First, I want to say that while I disagree with every policy idea I’ve heard you advance, I don’t hate you. I’m not here to call you names, nor gain brownie points from “my side” by attacking the object of their fear, anger, and derision.
Actually, I have no side. I’m not a member of any political party. Or perhaps we’re on the same side; you clearly seem to care more about people than parties. So do I.
That’s why I’m writing. I’m giving you the benefit of the doubt, taking you at face value. You seem intelligent, well informed, and sincere. Your willingness to attack entrenched injustice regardless of the consequences for your career is admirable. And if you are what you appear to be, then you should be willing to engage in respectful dialog with those who disagree with the means you propose to achieve ends we may well agree upon.
I suspect we’d both like to see a future in which people flourish in a world no longer scarred by bigotry and institutionalized violence, motivated more by positive dreams of the future than nightmare fears of the past.
If so, I’d like to talk with you. I’d like to exchange ideas and—if either of us is as intellectually honest as we’d like to believe—find where either you or I might be wrong about some of the things that divide us. Your socialistic and my libertarian approaches can’t both be right. If we approach such a conversation in the spirit of seeking truth, rather than of attacking those we disagree with, we might both learn something.
An open, honest, and respectful exploration of whatever it is that divides us could help elevate a national conversation that’s been dragged down into the gutter for years.
I’d be happy to call you whenever you like, or go to Washington or New York to meet with you.
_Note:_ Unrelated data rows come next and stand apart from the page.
Lemma chunk_post_intro (dp : nat) (o n : Z) (de : list Z) (s s1 s' : state)
    (a : Z) :
  params_ok ->
  let i := iget_slot s dp in
  let i1 := iget_slot s1 dp in
  let i' := iget_slot s' dp in
  file_wf s i -> 0 <= o <= i_size i -> 0 < n -> o mod BSIZE + n <= BSIZE ->
  bmap_entry_post dp (o / BSIZE) s a s1 ->
  (dp < length (icache s'))%nat ->
  i_addrs i' = i_addrs i1 -> i_dev i' = i_dev i -> i_type i' = i_type i ->
  i_size i' = Z.max (i_size i) (o + n) ->
  (forall x, x <> a -> x <> IBLOCK (i_inum i) ->
     block s' (i_dev i) x = block s1 (i_dev i) x) ->
  block s' (i_dev i) a = buf_write (block s1 (i_dev i) a) (o mod BSIZE) de ->
  chunk_post dp o n de s s'.
Proof.
  intros Hok i i1 i' Hwf Ho Hds Hfit Hpost Hl' Haddrs Hdev' Htype' Hsize' Hblocks Hwrite.
  pose proof (BSIZE_pos Hok) as Hbs.
  unfold bmap_entry_post in Hpost. fold i i1 in Hpost.
  destruct Hpost as (Hl1 & Hdev1 & Hinum1 & Htype1 & Hsize1 & Ha0 & Haib & Haind
                     & Hindib & Hbk & Hoth & Hsame).
  set (k := o / BSIZE) in *.
  assert (Hne : BSIZE <> 0) by lia.
  pose proof (Z.div_mod o BSIZE Hne) as Hdm. fold k in Hdm.
  pose proof (Z.mod_pos_bound o BSIZE Hbs) as Hmod.
  assert (Hk0 : 0 <= k) by (apply Z.div_pos; lia).
  assert (Hba : forall j, block_addr s' i' j = block_addr s1 i1 j).
  { intros j. unfold block_addr. rewrite Haddrs, Hdev', Hdev1.
    destruct (j <? NDIRECT); [reflexivity|].
    destruct (addr_at (i_addrs i1) NDIRECT =? 0) eqn:E0; [reflexivity|].
    apply Z.eqb_neq in E0.
    rewrite Hblocks; [reflexivity| |apply Hindib; exact E0].
    intros Heq. apply Haind. symmetry. exact Heq. }
  assert (Hbelow : forall j, 0 <= j -> j <> k ->
            j * BSIZE < Z.max (i_size i) (o + n) ->
            j * BSIZE < i_size i).
  { intros j Hj Hjk Hlt.
    destruct (Z.lt_ge_cases (j * BSIZE) (i_size i)) as [|Hge]; [assumption|].
    assert (j < k + 1) by nia. assert (j < k) by lia. nia. }
  unfold chunk_post. fold i i'. fold k.
  split; [exact Hl'|]. split; [exact Htype'|]. split; [exact Hdev'|].
  split; [exact Hsize'|]. split; [|split].
  - intros j Hj Hlt. rewrite Hba. rewrite Hsize' in Hlt.
    destruct (Z.eq_dec j k) as [->|Hjk]; [rewrite Hbk; exact Ha0|].
    pose proof (Hbelow j Hj Hjk Hlt) as Hjs.
    destruct (Hoth j Hj Hjk Hjs) as (E & _). rewrite E.
    apply (fw_mapped _ _ Hwf); [|exact Hjs].
    pose proof (fw_size _ _ Hwf). nia.
  - intros j Hj Hjk Hjs. rewrite Hdev', Hba.
    destruct (Hoth j Hj Hjk Hjs) as (E & Hna & Hnind & Hnib & Hblk).
    rewrite E. rewrite Hblocks by assumption. exact Hblk.
  - exists (block s1 (i_dev i) a).
    split; [apply length_block|]. split.
    + rewrite Hdev', Hba, Hbk. exact Hwrite.
    + intros Hlt. pose proof (Hsame Hlt) as Es.
      rewrite <- Hbk. unfold i1. rewrite Es. reflexivity.
Qed.

(** writei of [n] bytes that stay within one block, at an offset at most the
    size. *)
Lemma writei_chunk (dp : nat) (de : list Z) (o n : Z) (s : state) :
  params_ok -> (dp < length (icache s))%nat ->
  let i := iget_slot s dp in
  i_type i <> T_DEV -> file_wf s i -> alloc_wf s (i_dev i) ->
  0 <= o <= i_size i -> 0 < n -> o mod BSIZE + n <= BSIZE ->
  o + n <= MAXFILE * BSIZE ->
  length de = Z.to_nat n ->
  wpx alloc_panic (writei dp de o n)
    (fun r s' => r = n /\ chunk_post dp o n de s s') s.
Proof.
  intros Hok Hlt i Ht Hwf Hal Ho Hds Hfit0 Hmax Hde.
  pose proof (BSIZE_pos Hok) as Hbs.
  pose proof (MAXFILE_bytes Hok) as Hmb.
  assert (Hne : BSIZE <> 0) by lia.
  pose proof (Z.div_mod o BSIZE Hne) as Hdm.
  pose proof (Z.mod_pos_bound o BSIZE Hbs) as Hmod.
  set (k := o / BSIZE) in *. set (om := o mod BSIZE) in *.
  assert (Hk0 : 0 <= k) by (apply Z.div_pos; lia).
  assert (Hfit : om + n <= BSIZE) by exact Hfit0.
  assert (Hkm : 0 <= k < MAXFILE) by nia.
  assert (Hkle : k * BSIZE <= i_size i) by lia.
  unfold writei. wstep. unfold id. fold i.
  destruct (i_type i =? T_DEV) eqn:E; [lia|].
  rewrite (u32_small (o + n)) by lia.
  assert (Hc : (o >? i_size i) || (o + n <? o) = false)
    by (apply orb_false_iff; lia).
  rewrite Hc. rewrite (u32_small (MAXFILE * BSIZE)) by lia.
  assert (Hc2 : (o + n >? MAXFILE * BSIZE) = false) by lia.
  rewrite Hc2.
  assert (Hbs31 : BSIZE < 2 ^ 31) by nia.
  assert (Efuel : exists fuel, Z.to_nat n = S fuel)
    by (exists (Z.to_nat n - 1)%nat; lia).
  destruct Efuel as [fuel Efuel].
  apply wpx_bind. cbn [writei_loop].
  assert (Hc3 : (0 <? n) = true) by lia. rewrite Hc3.
  wstep. apply wpx_bind. fold k. eapply wpx_mono.
  { apply (bmap_entry dp k s Hok Hlt Hwf Hal Hkm Hkle). }
  intros a s1 Hpost. cbv beta.
  pose proof Hpost as Hpost'. unfold bmap_entry_post in Hpost'. fold i in Hpost'.
  destruct Hpost' as (Hl1 & Hdev1 & Hinum1 & Htype1 & Hsize1 & _ & Haib & _).
  fold om. fold i.
  rewrite (u32_small (n - 0)) by lia.
  rewrite (u32_small (BSIZE - om)) by lia.
  rewrite Z.min_l by lia.
  replace (n - 0) with n by lia.
  rewrite sub_bytes_all by lia.
  rewrite (u32_small (0 + n)), (u32_small (o + n)) by lia.
  rewrite Z.add_0_l. rewrite Efuel. cbn [writei_loop]. rewrite Z.ltb_irrefl.
  wsteps.
  set (D := buf_write (block s1 (i_dev i) a) om de).
  assert (HD : length D = Z.to_nat BSIZE).
  { unfold D. rewrite length_buf_write; [apply length_block|lia|].
    rewrite length_block. lia. }
  set (s2 := set_disk (<[(i_dev i, a) := D]> (disk s1)) s1).
  wend. wstep.
  change (iget_slot s2 dp) with (iget_slot s1 dp). rewrite Hsize1.
  rewrite s32_small by lia.
  assert (Hb2 : forall x, x <> a -> block s2 (i_dev i) x = block s1 (i_dev i) x).
  { intros x Hx. unfold s2. rewrite block_set_disk.
    apply block_of_insert_ne. intros [= Heq]. apply Hx. symmetry. exact Heq. }
  assert (Hb2a : block s2 (i_dev i) a = D)
    by (apply block_after_bwrite; exact HD).
  destruct ((n >? 0) && (o + n >? i_size i)) eqn:Ec.
  - apply andb_true_iff in Ec. destruct Ec as [_ Ec].
    wstep. wstep.
    change (iget_slot s2 dp) with (iget_slot s1 dp).
    set (i2 := with_size (o + n) (iget_slot s1 dp)).
    set (s3 := set_slot dp i2 s2).
    assert (Hi3 : iget_slot s3 dp = i2) by (apply iget_slot_set_slot; exact Hl1).
    apply wpx_bind. eapply wpx_eq; [apply iupdate_eq|].
    unfold iupdate_state. rewrite Hi3. wend.
    split; [reflexivity|].
    set (s4 := set_disk _ _).
    assert (Hi4 : iget_slot s4 dp = i2) by exact Hi3.
    apply (chunk_post_intro dp o n de s s1 s4 a Hok Hwf Ho Hds Hfit Hpost).
    + unfold s4, s3. autorewrite with st. rewrite length_insert. exact Hl1.
    + rewrite Hi4. reflexivity.
    + rewrite Hi4. exact Hdev1.
    + rewrite Hi4. exact Htype1.
    + rewrite Hi4. unfold i2. simpl i_size. fold i. apply Z.gtb_lt in Ec. lia.
    + intros x Hxa Hxib. unfold s4. rewrite block_set_disk.
      rewrite block_of_insert_ne.
      * change (block_of (disk (add_event _ s3)) (i_dev i) x)
          with (block s2 (i_dev i) x).
        apply Hb2. exact Hxa.
      * unfold i2. cbn [i_dev i_inum with_size]. rewrite Hinum1.
        intros [= _ Heq]. apply Hxib. symmetry. exact Heq.
    + unfold s4. rewrite block_set_disk.
      rewrite block_of_insert_ne.
      * change (block_of (disk (add_event _ s3)) (i_dev i) a)
          with (block s2 (i_dev i) a).
        exact Hb2a.
      * unfold i2. cbn [i_dev i_inum with_size]. rewrite Hinum1.
        intros [= _ Heq]. apply Haib. symmetry. exact Heq.
  - apply andb_false_iff in Ec. destruct Ec as [Ec|Ec]; [lia|].
    wstep. wend. split; [reflexivity|].
    apply (chunk_post_intro dp o n de s s1 s2 a Hok Hwf Ho Hds Hfit Hpost).
    + exact Hl1.
    + reflexivity.
    + exact Hdev1.
    + exact Htype1.
    + change (iget_slot s2 dp) with (iget_slot s1 dp). fold i. lia.
    + intros x Hxa _. apply Hb2. exact Hxa.
    + exact Hb2a.
Qed.

Lemma sub_bytes_buf_write_same (X src : list Z) (om : Z) :
  0 <= om -> om + Z.of_nat (length src) <= Z.of_nat (length X) ->
  sub_bytes (buf_write X om src) om (Z.of_nat (length src)) = src.
Proof.
  intros Hom Hl.
  rewrite sub_bytes_eq by (rewrite ?length_buf_write; lia).
  apply list_eq. intros k.
  change (map ?f ?l) with (f <$> l). rewrite list_lookup_fmap.
  destruct (Nat.lt_ge_cases k (length src)) as [Hk|Hk].
  - rewrite lookup_seqZ_lt by lia. simpl.
    rewrite byte_at_buf_write by lia.
    replace ((om <=? om + Z.of_nat k)
             && (om + Z.of_nat k <? om + Z.of_nat (length src))) with true
      by (symmetry; apply andb_true_iff; lia).
    unfold byte_at. replace (Z.to_nat (om + Z.of_nat k - om)) with k by lia.
    destruct (src !! k) eqn:E; [reflexivity|].
    apply lookup_ge_None in E. lia.
  - rewrite lookup_seqZ_ge by lia. simpl. symmetry.
    apply lookup_ge_None. exact Hk.
Qed.


End Chunk.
Or perhaps we can talk here in San Juan the next time you visit family here.
Here are some of the issues I’d like to explore:
- When asked about your policy initiatives, your answers seem purely pragmatic. Is that the basis of your ethics? If “whatever works to achieve my goals” is what’s right—if the ends justify the means—then how do you prevent atrocities in the name of the greater good?
- If you have some other ethical system, what is it? How do you tell right from wrong? And if in your view something is wrong for an individual, like killing someone who has committed no crime, or stealing from them—even in the name of the greater good—should it not also be wrong for the state?
- I’m sure you know the old saying: “Power corrupts, and absolute power corrupts absolutely.” You’re battling entrenched, corrupt power right now. But in order to achieve your goals, you would give more power to the state. Even if that achieves your goals, do you not fear that same power could be applied to achieve goals you don’t like in the future? For example, state control of the medical sector would mean control over women’s reproductive rights—which would then be subject to the vote in the future.
- A. Hayek’s famous book The Road to Serfdom is perhaps the most powerful critique of your approach to public policy. Have you read it? How do you answer Hayek’s arguments?
Fair is fair, so if you’d like, you can ask me any questions you’d like. I’d be happy, for example, to address the question you brought up regarding the morality of a world in which billionaires are possible.
I know you’re busy. I’m busy too. But you seem so sincere, I do hope you’ll take the time at least open a dialog with me.